Now, suppose $G$ is a finite group. $A \subset G$, $\langle A \rangle = G$. Let’s define the map $\pi: A^* \to G$ using the following recurrence:
$$\pi(\Lambda) = e$$ $$\pi(a \alpha) = a \pi(\alpha), a \in A, \alpha \in A^*$$
Now define $L(G) := \{ \alpha \in A^*| \pi(\alpha) = e\}$. It is not hard to see, that $ac(L(G)) \leq |G|$. Indeed, one can take DFA, where states correspond to the elements of $G$, $e$ is both initial and terminal states and the transition function os defined by left multiplication. However, I wonder, whether this bound is tight or not.
So, my question is:
What is the asymptotic of $max_{|G| \leq n} ac(L(G))$ as $n \to \infty$?
I think that $L(G)$ must have at least $|G|$ states, which proves that in fact $|G|$ is the smallest number possible.
Let $v,w \in A^*$ represent two distinct elements of $G$, and let $\bar{v} \in A^*$ represent the inverse of the group element represented by $v$.
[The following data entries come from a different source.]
Lemma outer_loop_sorted (fuel : nat) :
  forall (factors : dict) (d temp : Z) (factors' : dict) (temp' : Z),
    outer_loop fuel factors d temp = Return (factors', temp') ->
    StronglySorted Z.lt (keys factors) ->
    Forall (fun x => x < d) (keys factors) ->
    StronglySorted Z.lt (keys factors').
Proof.
  induction fuel as [|fuel IH]; intros fs d temp fs' temp' Hrun Hs Hall;
    [discriminate|].
  cbn [outer_loop] in Hrun.
  destruct (d * d <=? temp).
  - destruct (inner_loop fuel fs d temp) as [[fs1 t1]|e|] eqn:Hin;
      cbn [bind] in Hrun; [|discriminate|discriminate].
    destruct (inner_loop_sorted fuel fs d temp fs1 t1 Hin Hs) as [Hs1 Hall1].
    { eapply Forall_impl; [|exact Hall]. cbn. intros; lia. }
    eapply IH; [exact Hrun|exact Hs1|].
    eapply Forall_impl; [|exact Hall1]. cbn. intros; lia.
  - inversion Hrun; subst. exact Hs.
Qed.

Lemma _get_prime_factors_sorted (m : Z) :
  1 <= m ->
  exists fuel factors,
    _get_prime_factors fuel m = Return factors /\
    StronglySorted Z.lt (keys factors).
Proof.
  intros Hm.
  destruct (outer_loop_spec m (Z.to_nat (m + 1 - 2)) [] 2 m (le_n _))
    as (fuel & fs & t & Hrun & Hp & Hwf & Hend).
  - split; [lia|exact Hm|cbn [dict_prod]; lia|split; constructor|intros k Hk; lia].
  - intros x [].
  - assert (Hs : StronglySorted Z.lt (keys fs)).
    { eapply outer_loop_sorted; [exact Hrun|constructor|constructor]. }
    exists fuel. unfold _get_prime_factors. rewrite Hrun. cbn [bind].
    destruct Hend as [->|[Hprime Hkeys]].
    + exists fs. split; [reflexivity|exact Hs].
    + pose proof (Z.prime_ge_2 t Hprime) as Ht.
      replace (t >? 1) with true by (symmetry; apply Z.gtb_lt; lia).
      eexists. split; [reflexivity|].
      apply incr_sorted; [exact Hs|].
      apply Forall_forall. intros x Hx. specialize (Hkeys x Hx). lia.
Qed.

(** X6.  The keys of the factor mapping come out of [_get_prime_factors] in
    strictly ascending order: for every [m >= 1] the list of keys of
    [_factors], in insertion order, is strictly increasing. *)
Theorem X6_keys_ascending (m : Z) :
  1 <= m ->
  exists a, constructed m a /\ StronglySorted Z.lt (keys (_factors a)).
Proof.
  intros Hm.
  destruct (_get_prime_factors_sorted m Hm) as (f1 & fs & Hrun1 & Hs).
  destruct (init_steps m Hm) as (f2 & a & Hinit & _ & Hrun2 & _).
  exists a. split; [exists f2; exact Hinit|].
  assert (E1 : _get_prime_factors (Nat.max f1 f2) m = Return fs).
  { apply (_get_prime_factors_mono f1); [exact Hrun1|discriminate|apply Nat.le_max_l]. }
  assert (E2 : _get_prime_factors (Nat.max f1 f2) m = Return (_factors a)).
  { apply (_get_prime_factors_mono f2); [exact Hrun2|discriminate|apply Nat.le_max_r]. }
  rewrite E1 in E2. inversion E2; subst. exact Hs.
Qed.

Lemma X6_keys_ascending_witness :
  1 <= 8128 /\
  exists a, constructed 8128 a /\ StronglySorted Z.lt (keys (_factors a)).
Proof.
  split; [lia|]. apply (X6_keys_ascending 8128). lia.
Defined.

(** ** The empty mapping *)

(** X7.  [_get_prime_factors] returns the empty mapping exactly on
    arguments [m <= 1]: on such an argument, zero and the negative integers
    included, neither loop body runs and the result is [{}]; on no
    [m >= 2] is the result empty. *)
Theorem X7_empty_mapping (m : Z) (fuel : nat) :
  (m <= 1 -> _get_prime_factors (S fuel) m = Return []) /\
  (_get_prime_factors fuel m = Return [] -> m <= 1).
Proof.
  split.
  - intros Hm. unfold _get_prime_factors. cbn [outer_loop].
    replace (2 * 2 <=? m) with false by (symmetry; apply Z.leb_gt; lia).
    cbn [bind].
    replace (m >? 1) with false
      by (symmetry; rewrite Z.gtb_ltb; apply Z.ltb_ge; lia).
    reflexivity.
  - intros Hrun. destruct (Z_le_gt_dec m 1) as [Hle|Hgt]; [exact Hle|].
    exfalso.
    destruct (_get_prime_factors_spec m) as (fuel2 & fs & Hrun2 & Hp & _);
      [lia|].
    assert (E1 : _get_prime_factors (Nat.max fuel fuel2) m = Return []).
    { apply (_get_prime_factors_mono fuel);
        [exact Hrun|discriminate|apply Nat.le_max_l]. }
    assert (E2 : _get_prime_factors (Nat.max fuel fuel2) m = Return fs).
    { apply (_get_prime_factors_mono fuel2);
        [exact Hrun2|discriminate|apply Nat.le_max_r]. }
    rewrite E1 in E2. injection E2 as <-. cbn [dict_prod] in Hp. lia.
Qed.

(** ** The product of the two values *)

Lemma phi_sigma_step (p e : Z) :
  2 <= p -> 1 <= e ->
  0 <= (p - 1) * p ^ (e - 1) * geom_sum p (Z.to_nat e) <= p ^ e * p ^ e.
Proof.
  intros Hp He.
  pose proof (geom_sum_closed p (Z.to_nat e)) as Hg. rewrite Z2Nat.id in Hg by lia.
  assert (Hpe : p ^ e = p * p ^ (e - 1)).
  { replace e with (1 + (e - 1)) at 1 by ring.
    rewrite Z.pow_add_r by lia. rewrite Z.pow_1_r. reflexivity. }
  assert (Hpe1 : p ^ (e + 1) = p * p ^ e).
  { replace (e + 1) with (1 + e) by ring.
    rewrite Z.pow_add_r by lia. rewrite Z.pow_1_r. reflexivity. }
  assert (H0 : 0 < p ^ (e - 1)) by (apply Z.pow_pos_nonneg; lia).
  replace ((p - 1) * p ^ (e - 1) * geom_sum p (Z.to_nat e))
    with (p ^ (e - 1) * ((p - 1) * geom_sum p (Z.to_nat e))) by ring.
  rewrite Hg, Hpe1. nia.
Qed.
Then, after reading the word $v$, the DFA accepting $L(G)$ must be in a different state from what it is after reading $w$. Since otherwise it would accept the word $v\bar{v}$, which represents the identity of $G$, but then it will also accept the word $w\bar{v}$, which does not represent the identity.
So $L(G)$ must have at least $|G|$ states.